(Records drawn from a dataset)
_____

(** A balance that does not read is not a shortfall. *)
Definition refuse_buy_order_the_note_cannot_place (escrow : Z) : prog W unit :=
  let! account := attempt by_note_ecc in
  match account with
  | Ok (Some account_ecc) =>
      let! shell := attempt by_note_shell in
      match shell with
      | Ok private_balance =>
          match buy_order_shortfall private_balance account_ecc escrow with
          | Some reason => throw (Chain "placeInferenceBuy refused before submit")
          | None => ret tt
          end
      | _ => ret tt
      end
  | _ => ret tt
  end.
Definition place_inference_buy (order : BuyOrder) : prog W unit :=
  refuse_buy_order_the_note_cannot_place (bo_escrow order) >>!
  let! boc := lift (by_sign order) in
  retry_submit boc.

Fixpoint note_details (attempts : nat) (delay : Z) : prog W (option (option bool)) :=
  match attempts with
  | O => panic
  | S O => lift by_note_details
  | S attempts =>
      let! details := attempt by_note_details in
      match details with
      | Ok value => ret value
      | Err _ =>
          run (sleep delay) >>!
          note_details attempts (delay * BUYER_NOTE_PREFLIGHT_BACKOFF_MULTIPLIER)
      | Panic => panic
      end
  end.
Definition assert_note_can_place_inference_buy : prog W unit :=
  let! details := note_details BUYER_NOTE_PREFLIGHT_MAX_ATTEMPTS BUYER_NOTE_PREFLIGHT_INITIAL_BACKOFF in
  of_outcome (buyer_note_withdrawn_guard details).

(** ** The order *)

Definition buyer_order (me : RealBuyerBackend) (max_price_per_tick ticks escrow deadline : Z) : BuyOrder :=
  mkBuyOrder (bb_model_hash me) max_price_per_tick ticks escrow (buyer_order_flags (bb_wait_for_seller me)) deadline.

Definition place_buy (me : RealBuyerBackend) (token_contract : TokenContract) : prog W unit :=
  let! expected := of_outcome (parse_tc token_contract) in
  require_tc_gas expected >>!
  lift by_owner_matches >>!
  assert_note_can_place_inference_buy >>!
  assert_expected_buy_target expected (bb_ticks me) (bb_max_price_per_tick me) >>!
  assert_selected_tc_unused expected >>!
  let! now := now_secs in
  let! deadline := of_outcome (canonical_cli_buy_deadline now) in
  place_inference_buy (buyer_order me (bb_max_price_per_tick me) (bb_ticks me) (bb_escrow me) deadline).

(** What the selected ask will be filled as. *)
Definition expected_fill (selected : OrderBookOrder) (ticks : Z) : prog W MatchedFill :=
  let! selected_tc := of_outcome (ok_or (ob_token_contract selected)
                        (Chain "selected order has no TokenContract")) in
  assert_selected_tc_unused selected_tc >>!
  let! tc := of_outcome (parse_tc selected_tc) in
  ret (mkMatchedFill (ob_order_id selected) tc ticks (ob_price_per_tick selected)).
Definition parse_order_book (order_book : string) : outcome ChainError string :=
  ok_or (parse_address order_book) (Chain "invalid InferenceOrderBook").

(** [if submit.is_err() { forget }; submit?] *)
Definition forgetting (forget : ChainError -> bool) (m : prog W unit) : prog BuyState unit := fun s =>
  match on_chain m s with
  | (Some (Err e), s') => (Some (Err e), if forget e then with_pending None s' else s')
  | r => r
  end.

Definition place_buy_by_model (me : RealBuyerBackend) (ticks max_price_per_tick escrow deadline : Z)
    : prog BuyState unit :=
  let! now := on_chain now_secs in
  of_outcome (validate_cli_buy_deadline_at deadline now) >>!
  of_outcome (as_chain (check_buy_deposit_headroom escrow ticks max_price_per_tick)) >>!
  on_chain (lift by_owner_matches) >>!
  on_chain (assert_note_can_place_inference_buy) >>!
  let! '(order_book, selected) := on_chain (model_buy_preflight_selection_once me ticks max_price_per_tick) in
  let! expected :=
    match selected with
    | Some selected => let! fill := on_chain (expected_fill selected ticks) in ret (Some fill)
    | None => ret None
    end in
  let! ob := of_outcome (parse_order_book order_book) in
  let! '(_, cursor) := on_chain (poll_inference_filled_tcs ob (cursor_new 0)) in
  set_pending_fill (Some (mkPending cursor expected)) >>!
  forgetting (fun _ => true) (place_inference_buy (buyer_order me max_price_per_tick ticks escrow deadline)).

(** ** The durable submit *)

(** [.map_err(|source| MoneySubmitError::Preparation { source })] *)
Definition preparing {V A} (m : prog V A) : prog V A := fun s =>
  match m s with
  | (Some (Err e), s') => (Some (Err (MoneySubmitPreparation (message_of e))), s')
  | r => r
  end.
Definition prepare_money_post (order : BuyOrder) : prog W string :=
  preparing clock_skew_preflight >>!
  let! boc := preparing (lift (by_sign order)) in
  preparing (lift (by_route boc)) >>!
  ret boc.
Definition place_inference_buy_with_submit_identity (order_book : string) (order : BuyOrder)
    (before_post : string -> MatchWatchCursor -> Z -> prog BuyState unit) : prog BuyState unit :=
  let! boc := on_chain (prepare_money_post order) in
  let! '(_, final_cursor) := preparing (on_chain (poll_inference_filled_tcs order_book (cursor_new 0))) in
  set_cursor final_cursor >>!
  let! note_shell_balance := preparing (on_chain (lift by_note_shell)) in
  preparing (before_post (money_submit_identity boc) final_cursor note_shell_balance) >>!
  on_chain (retry_buyer_money_submit boc).

Definition forget_unless_ambiguous (m : prog BuyState unit) : prog BuyState unit := fun s =>
  match m s with
  | (Some (Ok _), s') => (Some (Ok tt), s')
  | (Some (Err e), s') => (Some (Err e), if is_ambiguous_submit e then s' else with_pending None s')
  | (Some Panic, s') => (Some Panic, s')
  | (None, s') => (None, s')
  end.

Definition place_buy_by_model_with_submit_identity (me : RealBuyerBackend)
    (quoted_order : option OrderBookOrder) (ticks max_price_per_tick escrow : Z)
    (before_post : string -> MatchWatchCursor -> Z -> prog W unit) : prog BuyState unit :=
  of_outcome (as_chain (check_buy_deposit_headroom escrow ticks max_price_per_tick)) >>!
  on_chain (lift by_owner_matches) >>!
  on_chain (assert_note_can_place_inference_buy) >>!
  let! '(order_book, selected) := on_chain (model_buy_preflight_selection_once me ticks max_price_per_tick) in
  let! expected :=
    match selected with
    | Some selected =>
        of_outcome (ensure_pre_submit_quote_unchanged quoted_order selected) >>!
        let! fill := on_chain (expected_fill selected ticks) in ret (Some fill)
    | None =>
        match quoted_order with
        | Some _ => throw (Chain "buyer wait-for-seller preflight unexpectedly received a quoted ask")
        | None => ret None
        end
    end in
  let! ob := of_outcome (parse_order_book order_book) in
  set_pending_fill (Some (mkPending (cursor_new 0) expected)) >>!
  let! now := on_chain now_secs in
  let! deadline := of_outcome (canonical_cli_buy_deadline now) in
  forget_unless_ambiguous
    (place_inference_buy_with_submit_identity ob (buyer_order me max_price_per_tick ticks escrow deadline)
       (fun identity final_cursor note_shell_balance =>
          set_pending_fill (Some (mkPending final_cursor expected)) >>!
          on_chain (before_post identity final_cursor note_shell_balance))).

(** ** The fill *)

Fixpoint wait_correlated_inference_fill (fuel : nat) (order_book : string) (cursor : MatchWatchCursor)
    (expected : option MatchedFill) (start timeout : Z) : prog W MatchedFill :=
  match fuel with
  | O => out_of_fuel
  | S fuel =>
      let! '(fills, cursor) := poll_inference_filled_tcs order_book cursor in
      let! found := of_outcome (correlate_fill_batch expected fills) in
      match found with
      | Some fill => ret fill
      | None =>
          let! now := get (fun w => (clock_now w, w)) in
          if timeout <=? now - start then throw (Chain "timed out waiting for InferenceFilledConfirmed")
          else
            run (sleep INFERENCE_FILL_POLL_INTERVAL) >>!
            wait_correlated_inference_fill fuel order_book cursor expected start timeout
      end
  end.
Definition wait_matched_token_contract (fuel : nat) (since timeout : Z) : prog BuyState (option MatchedFill) :=
  let! ob := on_chain (lift by_book_address) in
  let! pending := take_pending_fill in
  let cursor := from_option pf_cursor (cursor_new since) pending in
  let expected := pending ≫= pf_expected in
  let! start := get (fun s => (clock_now (bs_chain s), s)) in
  let! fill := on_chain (wait_correlated_inference_fill fuel ob cursor expected start timeout) in
  ret (Some fill).

Definition poll_matched_model_buys_for_order_book (order_book : string) (cursor : MatchWatchCursor)
    : prog W (list MatchedFill * MatchWatchCursor) :=
  let! ob := of_outcome (parse_order_book order_book) in
  poll_inference_filled_tcs ob cursor.

(** ** The buyer's own week *)

Definition required_subscription_week_index (subscription : option DealSubscription) : outcome ChainError Z :=
  ok_or (option_map week_index subscription) (Chain "getSubscription() returned no data").
Definition settle_week_post_confirmed (pre_week_index : Z) (subscription : option DealSubscription)
    (token_contract_active : bool) : outcome ChainError bool :=
  match subscription with
  | Some state => Ok (pre_week_index <? week_index state)
  | None =>
      if negb token_contract_active then Ok true
      else Err (Chain "getSubscription() returned no data after settleWeek while still active")
  end.
Fixpoint confirm_week (reads : nat) (tc : TokenContract) (pre : Z) : prog W unit :=
  match reads with
  | O => throw (Chain "settleWeek did not advance weekIndex")
  | S reads =>
      let! post := lift (by_subscription tc) in
      let! active := match post with None => lift (by_account_active tc) | Some _ => ret true end in
      let! confirmed := of_outcome (settle_week_post_confirmed pre post active) in
      if confirmed then ret tt
      else run (sleep CLAIM_CONFIRMATION_POLL_INTERVAL) >>! confirm_week reads tc pre
  end.
Definition settle_week (token_contract : TokenContract) : prog W unit :=
  let! tc := of_outcome (parse_tc token_contract) in
  let! before := lift (by_subscription tc) in
  let! pre := of_outcome (required_subscription_week_index before) in
  require_tc_gas tc >>!
  lift (by_settle_week tc) >>!
  confirm_week CLAIM_CONFIRMATION_MAX_READS tc pre.
End Buyer.
Arguments BuyState : clear implicits.
(* ===== verification/BuyDurable.v ===== *)
(** * BuyDurable: the durable buy and the fill it waits for

    What a durable buy leaves in the trace, in its own memory and in its caller's
    cursor; what a wait for its fill can return; and that the submit and the wait end. *)
From S2P Require Import Prelude Text Params MarketTypes Machine Accounting MockDeal.
From S2P Require Import MockMarket Backend Offer Trace Select SelectSpec Buy BuySafety BuySpec.

(** ** Fills and the cursor *)
Lemma new_fills_unseen c fills u f :
  In f (new_fills c fills u) -> In f fills /\ has_seen c (fst f) (mf_token_contract (snd f)) = false.
Proof.
  revert u. induction fills as [|g fills IH]; intros u; simpl; [done|].
  destruct (has_seen c (fst g) _) eqn:E; [intros Hf%IH; tauto|]. case_bool_decide; [intros Hf%IH; tauto|].
  intros [->|Hf%IH]; [|tauto]. auto.
Qed.
Lemma new_fills_cover c fills u f :
  In f fills -> has_seen c (fst f) (mf_token_contract (snd f)) = true \/ fill_key f ∈ u \/
  exists g, In g (new_fills c fills u) /\ fill_key g = fill_key f.
Proof.
  revert u. induction fills as [|g fills IH]; intros u; [done|]. intros Hin. simpl.
  destruct (has_seen c (fst g) _) eqn:Eg.
  { destruct Hin as [<-|Hin]; [by left|by apply IH]. }
  case_bool_decide as Eu.
  { destruct Hin as [<-|Hin]; [by right; left|by apply IH]. }
  destruct Hin as [<-|Hin]; [right; right; exists g; by split; [left|]|].
  destruct (IH (fill_key g :: u) Hin) as [?|[Hk|(h & Hh & Hk)]]; [by left| |right; right; exists h; split; [by right|done]].
  apply elem_of_cons in Hk as [Hk|Hk]; [|by right; left]. right; right. exists g. split; [by left|done].
Qed.
Lemma sorted_fills fills f : In f (sort_by fill_key_le fills) <-> In f fills.
Proof. by rewrite <- !list_elem_of_In, sort_by_perm. Qed.

Lemma consume_unseen c fills f :
  In f (fst (consume_new_fill_batch c fills)) ->
  exists t, In (t, f) fills /\ has_seen c t (mf_token_contract f) = false.
Proof.
  unfold consume_new_fill_batch. simpl. intros ([t g] & <- & Hf)%in_map_iff.
  apply new_fills_unseen in Hf as [Hin Hs]. exists t. split; [by apply sorted_fills|done].
Qed.
Lemma consume_covers c fills t f :
  In (t, f) fills -> has_seen (snd (consume_new_fill_batch c fills)) t (mf_token_contract f) = true.
Proof.
  intros Hin%sorted_fills. unfold consume_new_fill_batch. simpl.
  destruct (new_fills_cover c _ [] _ Hin) as [Hs|[Hk|([t' g] & Hg & Hk)]]; [by apply seen_kept|by apply not_elem_of_nil in Hk|].
  unfold fill_key in Hk. simpl in Hk. apply (recorded_seen _ _ _ _ (mf_token_contract f)); [|by apply tc_same_iff].
  apply in_map_iff. exists (t', g). split; [|done]. simpl. congruence.
Qed.
Lemma consume_keeps c fills t tc :
  has_seen c t tc = true -> has_seen (snd (consume_new_fill_batch c fills)) t tc = true.
Proof. intros Hs. by apply seen_kept. Qed.

(** Reading the same fills again with the new cursor reports nothing. *)
Lemma new_fills_none c fills u :
  (forall f, In f fills -> has_seen c (fst f) (mf_token_contract (snd f)) = true) -> new_fills c fills u = [].
Proof.
  induction fills as [|f fills IH]; intros Hs; simpl; [done|]. rewrite (Hs f) by by left. apply IH. intros g Hg. apply Hs. by right.
Qed.
Lemma consume_again c fills : fst (consume_new_fill_batch (snd (consume_new_fill_batch c fills)) fills) = [].
Proof.
  unfold consume_new_fill_batch at 1. rewrite new_fills_none; [done|]. intros [t f] Hf.
  apply (consume_covers c fills t f). by apply (proj1 (sorted_fills _ _)).
Qed.

Lemma correlate_ok expected fills f :
  correlate_fill_batch expected fills = Ok (Some f) ->
  In f fills /\ forall e, expected = Some e -> same_fill e f = true.
Proof.
  unfold correlate_fill_batch. destruct expected as [e|].
  - destruct (List.find (same_fill e) fills) as [g|] eqn:E; [|by destruct fills].
    intros [= <-]. apply List.find_some in E as [? ?]. split; [done|]. by intros e' [= <-].
  - intros [= Hl]. split; [|done]. apply last_Some in Hl as (l & ->). apply in_app_iff. right. by left.
Qed.
Lemma correlate_refuses e fills :
  (forall f, In f fills -> same_fill e f = false) -> fills <> [] -> is_ok (correlate_fill_batch (Some e) fills) = false.
Proof.
  intros Hf Hn. unfold correlate_fill_batch. destruct (List.find (same_fill e) fills) as [g|] eqn:E.
  - apply List.find_some in E as [Hin Hs]. by rewrite Hf in Hs.
  - by destruct fills.
Qed.

Section Durable.
Context (parse_address : string -> option string) (money_submit_identity : string -> string).
Context {W : Type} `{HB : BuyChain W} `{HC : Clock W}.
Abbreviation world := (traced W BuyCall).
Abbreviation state := (BuyState world).

Definition unposted (t : list BuyCall) : Prop := Forall (fun c => is_post c = false) t.
Lemma unposted_grown t0 t : grown is_read t0 t -> unposted t0 -> unposted t.
Proof.
  intros (more & -> & Hm) H0. apply Forall_app. split; [|done]. eapply Forall_impl; [exact Hm|].
  intros c Hc. by apply negb_true_iff.
Qed.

_____

Exercise → Please give again the lines above between the line holding "induction fills as [|f" and the line holding "- destruct (List.find", inclusive, exactly as they are and with nothing added.

Output for this exercise →
  induction fills as [|f fills IH]; intros Hs; simpl; [done|]. rewrite (Hs f) by by left. apply IH. intros g Hg. apply Hs. by right.
Qed.
Lemma consume_again c fills : fst (consume_new_fill_batch (snd (consume_new_fill_batch c fills)) fills) = [].
Proof.
  unfold consume_new_fill_batch at 1. rewrite new_fills_none; [done|]. intros [t f] Hf.
  apply (consume_covers c fills t f). by apply (proj1 (sorted_fills _ _)).
Qed.

Lemma correlate_ok expected fills f :
  correlate_fill_batch expected fills = Ok (Some f) ->
  In f fills /\ forall e, expected = Some e -> same_fill e f = true.
Proof.
  unfold correlate_fill_batch. destruct expected as [e|].
  - destruct (List.find (same_fill e) fills) as [g|] eqn:E; [|by destruct fills].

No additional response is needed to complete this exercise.